As of September 6, 2025, there’s active speculation in the AI community that Google’s upcoming Gemini 3.0 model (or an early version of it) has been quietly released on OpenRouter under disguised names. OpenRouter, a platform aggregating access to hundreds of AI models via a unified API, announced two new “stealth models” yesterday: Sonoma Alpha and Sonoma Sky Alpha (also referred to as Sonoma Dusk Alpha in some posts). These are free to use, support a massive 2 million token context window, and are described as “maximally intelligent” with prompts logged by the creator for training—features that align closely with expected Gemini 3 specs.

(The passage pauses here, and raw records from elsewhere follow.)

Definition CompatibleSourceInventoryUpdate (existing : bytes) (incoming : Document)
    : result DocumentError bool :=
  if negb (Document_IsValid incoming) then Ok false
  else
    committed ← Decode existing;
    if negb (d_kind committed =? d_kind incoming)%N || negb (String.eqb (d_id committed) (d_id incoming))
       || negb (d_version committed =? d_version incoming)%N
       || negb (d_codec committed =? d_codec incoming)%N then Ok false
    else if (d_kind incoming =? DefinitionEpochImplementation)%N then
      before ← ParseEpochSpecification existing;
      after ← ParseEpochSpecification (d_body incoming);
      Ok (same_but_sources epoch_without_sources before after)
    else if (d_kind incoming =? DefinitionInterpreter)%N then
      before ← ParseInterpreterSpecification existing;
      after ← ParseInterpreterSpecification (d_body incoming);
      Ok (same_but_sources interpreter_without_sources before after)
    else Ok false.
End owners.

(** * Theorems *)

Section documents.
Context `{DocumentCodec}.

(** ** What a decoder returns *)

(** The specification of a payload passed the contract of the owner of a
    kind. *)
Definition owner_accepts (kind : N) (payload : bytes) : Prop :=
  (kind = DefinitionEpochImplementation /\ exists w, decode_epoch payload = Some w /\
     validateEpochSpecification (wd_Specification w) = None) \/
  (kind = DefinitionLifecycleSchema /\ exists w, decode_schema payload = Some w /\
     validateSchemaSpecification (wd_Specification w) = None) \/
  (kind = DefinitionRetentionPolicy /\ exists w, decode_retention payload = Some w /\
     validateRetentionSpecification (wd_Specification w) = None) \/
  (kind = DefinitionInterpreter /\ exists w, decode_interpreter payload = Some w /\
     validateInterpreterSpecification (wd_Specification w) = None) \/
  (kind = DefinitionRuntimeContract /\ exists w, decode_runtime payload = Some w /\
     validateRuntimeSpecification (wd_Specification w) = None).

(** The kinds a decoder exists for, and the versions each has an arm for. *)
Definition versioned (kind version : N) : bool :=
  if (kind =? DefinitionEpochImplementation)%N then ((version =? 1) || (version =? 2) || (version =? 3))%N
  else if (kind =? DefinitionRetentionPolicy)%N then (version =? 1)%N
  else if IsEnvelopeDefinitionKind kind then ((version =? 1) || (version =? 2))%N
  else false.

(** A decoded document: an admitted kind and version, the payload in canonical
    form, addressed by its digest, and not built by its owner. *)
Record decoded_wf (payload : bytes) (d : Document) : Prop := {
  dw_not_owned : d_ownerBuilt d = false;
  dw_supported : versioned (d_kind d) (d_version d) = true;
  dw_codec : d_codec d = DefinitionCanonicalJSON;
  dw_id : d_id d <> "";
  dw_accepted : owner_accepts (d_kind d) payload;
  dw_unique : uniqueMembers payload = None;
  dw_normal : NormalizePayload EvidenceKind payload = Ok (d_body d);
  dw_canonical : NormalizePayload EvidenceKind (d_body d) = Ok (d_body d);
  dw_content : d_content d = Sum256 (d_body d);
}.

Lemma finish_Ok {S} (wire : wireDocument S) payload d :
  finish wire payload = Ok d ->
  d_kind d = wd_Kind wire /\ d_id d = wd_ID wire /\ d_version d = wd_Version wire /\
  d_codec d = wd_Codec wire /\ d_ownerBuilt d = false /\
  NormalizePayload EvidenceKind payload = Ok (d_body d) /\
  NormalizePayload EvidenceKind (d_body d) = Ok (d_body d) /\ d_content d = Sum256 (d_body d).
Proof.
  unfold finish. destruct (NormalizePayload EvidenceKind payload) as [n|]; [|done].
  destruct (NormalizePayload EvidenceKind n) as [s|] eqn:E; [|done].
  case_bool_decide as Hs; [|done]. subst s. by intros [= <-].
Qed.

Lemma strictDecode_Ok {A} (decode : bytes -> option A) payload wire :
  strictDecode decode payload = Ok wire -> uniqueMembers payload = None /\ decode payload = Some wire.
Proof.
  unfold strictDecode. destruct (uniqueMembers payload); [done|].
  destruct (decode payload); [|done]. by intros [= ->].
Qed.

(** The last step of each decoder, from the coordinate and the contract. *)
Lemma finish_wf {S} (wire : wireDocument S) payload d :
  finish wire payload = Ok d -> uniqueMembers payload = None ->
  versioned (wd_Kind wire) (wd_Version wire) = true -> wd_Codec wire = DefinitionCanonicalJSON ->
  wd_ID wire <> "" -> owner_accepts (wd_Kind wire) payload -> decoded_wf payload d.
Proof.
  intros (Hk & Hi & Hv & Hc & Ho & Hn & Hcn & Hd)%finish_Ok Hu Hs Hco Hid Ha.
  by split; rewrite ?Hk, ?Hi, ?Hv, ?Hc.
Qed.

Ltac open_decoder :=
  match goal with |- context [strictDecode ?f ?p] =>
    destruct (strictDecode f p) as [w|] eqn:Ew; [|done];
    apply strictDecode_Ok in Ew as [Hu Ew]
  end.

Ltac pass_guard H :=
  match goal with |- context [if ?b then Err _ else _] => destruct b eqn:H; [done|] end.

Ltac refused_guard H :=
  match type of H with context [if ?b then Err _ else _] => destruct b; [done|] end.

Key Details from the Announcement and Speculation

• Announcement: OpenRouter posted about these models on September 5, 2025, calling them “stealth” (implying anonymity to avoid direct attribution). They emphasize high intelligence, 2M context (double the 1M seen in Gemini 2.5 Pro), and free access, but note that the provider handles logging for improvement.
• Why Gemini 3.0?
  • Leaks from July-August 2025 referenced “gemini-beta-3.0-pro” and “gemini-beta-3.0-flash” in Google’s internal code (e.g., Gemini CLI repo), hinting at variants with enhanced reasoning (“Deep Think”) and multi-million token contexts—matching the 2M here.
  • Community tests and posts suggest strong performance in reasoning, speed, and multimodal tasks, outperforming current Gemini 2.5 models but falling short of full Gemini-like polish in some outputs (e.g., one user called it “disappointing” compared to known Gemini quality).
  • The “Sonoma” naming (evoking California’s wine country, near Google’s HQ) fuels the theory, as does the free tier—Google has previously offered experimental Gemini models for free on OpenRouter to gather data (e.g., Gemini 2.5 Pro Experimental in March 2025).
• Alternative Theories: Not everyone agrees—some speculate it’s an xAI Grok variant (due to “maximally intelligent” phrasing echoing xAI’s ethos) or a new Chinese model. However, the 2M context and free logging point more toward Google testing pre-release.

Broader Gemini 3.0 Context

Google hasn’t officially announced Gemini 3.0, but rumors from mid-2025 predict a late 2025 release (preview in December, full in early 2026), building on Gemini 2.5’s “thinking” mode with:

• Trillion-parameter scale for superior reasoning in code, math, and multimodality (text, images, video, 3D).
• Integrated self-correction to reduce hallucinations.
• On-device variants like Gemini Nano 3 for Pixels.

These stealth models could be betas, allowing Google to benchmark against rivals like GPT-5 or Grok 4 without fanfare. OpenRouter’s history (e.g., hosting “Quasar Alpha” in April 2025, speculated as GPT-5/Gemini 3) supports this pattern of anonymous drops.